LSHTC: A Benchmark for Large-Scale Text Classification


LSHTC is a series of challenges which aims to assess the performance of classification systems in large-scale classification in a a large number of classes (up to hundreds of thousands). This paper describes the dataset that have been released along the LSHTC series. The paper details the construction of the datsets and the design of the tracks as well as the evaluation measures that we implemented and a quick overview of the results. All of these datasets are available online and runs may still be submitted on the online server of the challenges.

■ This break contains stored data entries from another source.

Lemma last_hunk_snoc (P : Hunk → Prop) hs h :
  Forall hunk_complete hs → P h → last_hunk P (hs ++ [h]).
Proof. intros. by exists hs, h. Qed.

Lemma handle_headers_inv p t q r :
  parser_inv p → handle_headers p t = (q, r) → parser_inv q ∧ r ≠ Panic.
Proof.
  intros Hp. unfold handle_headers.
  destruct (str_eqb t END_PATCH_MARKER); [by apply start_hunk_inv|].
  destruct (strip_prefix ADD_FILE_MARKER t) as [path|].
  { apply start_hunk_inv; [done|]. intros. apply last_hunk_snoc; [done|].
    by exists path, []. }
  destruct (strip_prefix DELETE_FILE_MARKER t) as [path|].
  { apply start_hunk_inv; [done|]. intros. apply last_hunk_snoc; [done|].
    by exists path. }
  destruct (strip_prefix UPDATE_FILE_MARKER t) as [path|].
  { apply start_hunk_inv; [done|]. intros. apply last_hunk_snoc; [done|].
    exists path, None, []. split; [done|]. by left. }
  by intros [= <- <-].
Qed.

Lemma handle_inv p t q r :
  parser_inv p → handle_hunk_headers_and_end_patch p t = (q, r) →
  parser_inv q ∧ r ≠ Panic.
Proof.
  intros Hp. unfold handle_hunk_headers_and_end_patch.
  destruct (mode (state p)) eqn:Em; try by apply handle_headers_inv.
  destruct (strip_prefix ENVIRONMENT_ID_MARKER t) as [raw|]; [|by apply handle_headers_inv].
  unfold handle_environment_id, parser_inv in *. cases; intros; simplify_eq; simpl;
    by rewrite ?Em in *.
Qed.

(** A header handler that reports [false] changed nothing. *)
Lemma handle_false p t q :
  handle_hunk_headers_and_end_patch p t = (q, Ok false) → q = p.
Proof.
  unfold handle_hunk_headers_and_end_patch, handle_headers, handle_environment_id,
    start_hunk. repeat case_match; congruence.
Qed.

Lemma or_header_inv p t k q r :
  parser_inv p →
  (∀ q r, k p = (q, r) → parser_inv q ∧ r ≠ Panic) →
  or_header p t k = (q, r) → parser_inv q ∧ r ≠ Panic.
Proof.
  intros Hp Hk. unfold or_header.
  destruct (handle_hunk_headers_and_end_patch p t) as [p' r'] eqn:E.
  pose proof (handle_inv _ _ _ _ Hp E) as [Hp' Hr'].
  destruct r' as [[]| |]; [by intros [= <- <-]|..|done].
  - apply handle_false in E as ->. apply Hk.
  - by intros [= <- <-].
Qed.

Lemma chunks_open_snoc cs c :
  chunks_open cs → is_some_and chunk_has_no_lines (last cs) = false →
  chunk_wf c → chunks_open (cs ++ [c]).
Proof.
  intros [->|(cs' & c' & -> & Hcs & Hc')] Hlast Hc; right.
  - by exists [], c.
  - exists (cs' ++ [c']), c. split; [done|]. split; [|done].
    rewrite last_snoc in Hlast. apply Forall_app. split; [done|].
    by apply Forall_singleton.
Qed.

Lemma chunks_open_update_last f cs :
  (∀ c, chunk_wf c → chunk_wf (f c)) → chunks_open cs → chunks_open (update_last f cs).
Proof.
  intros Hf [->|(cs' & c & -> & Hcs & Hc)]; [by left|]. right.
  rewrite update_last_snoc. exists cs', (f c). auto.
Qed.

Lemma chunks_open_add f cs :
  (∀ c, chunk_wf c → chunk_wf (f c)) → chunks_open cs → chunks_open (add_to_chunk f cs).
Proof.
  intros Hf Hcs. apply chunks_open_update_last; [done|].
  destruct cs; [|done]. right. exists [], default_chunk. auto with cubineer.
Qed.

Lemma store_chunks_inv n cs cs' p :
  last_hunk is_open_update (hunks (state p)) → chunks_open cs' →
  cs = cs' → parser_inv (store_chunks n cs p).
Proof.
  intros (hs & h & E & Hhs & path & mv & cs0 & -> & _) Hcs ->.
  unfold parser_inv, store_chunks. simpl. rewrite E, update_last_snoc. simpl.
  apply last_hunk_snoc; [done|]. by exists path, mv, cs'.
Qed.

The tracks of the first year of the challenge were based on the DMOZ dataset (tree hierarchy) using only single-label instances. The challenge was split into 4 tracks which were composed by different combinations between Content and Description vectors. Since both types of vectors were used in this challenge only the intersection of the two sets of instances were used for this challenge (we used only instances which had both a Content and Description vector). 【挑战第一年的轨道基于DMOZ数据集(树层次结构)仅使用单标签实例。 挑战分为4个轨道由内容和内容之间的不同组合组成 描述向量。 由于这两种类型的载体仅用于此挑战两组实例的交集用于此挑战(我们使用过只有同时具有内容和描述矢量的实例)。】


During LSHTC2, we used multi-label instances and added non-tree hierarchies. Instead of using, for DMOZ, the intersection between the instances of Content and Description vector, we decided to keep one of them. We kept the Content vectors, since they did not require a human annotator in order be created. Since we decided to move to multi-label classification, we used all the Content vectors that we had. 【在LSHTC2期间,我们使用了多标签实例并添加了非树层次结构。对于DMOZ,我们决定保留其中一个实例,而不是使用内容和描述向量的实例之间的交集。 我们保留了内容向量,因为它们不需要创建人类注释器。 由于我们决定采用多标签分类,因此我们使用了所有内容向量】


The two DBpedia datasets were also used, as Track 1, during the third iteration of the LSHTC challenges (LSHTC3) The only addition was regarding the Medium DBpedia dataset, were we also provided the original text of the instances, without beeing pre-processed. During LSHTC 4, only the Large DBpedia dataset was used for the first track called \Very Large Supervised Learning", which was evaluated at Kaggle[http://www.kaggle.com/]. 【在LSHTC挑战的第三次迭代期间,两个DBpedia数据集也被用作轨道1(LSHTC3)唯一的补充是关于中DBMB数据集,我们还提供了实例的原始文本,而没有预先处理。 在LSHTC 4期间,只有大型DBpedia数据集被用于第一个名为“非常大的监督学习”的轨道,该轨道在Kaggle进行了评估。】


During the classification tracks of all LSHTC challenges, we used two types of measures in order to evaluate the participating systems, flat and hierarchical.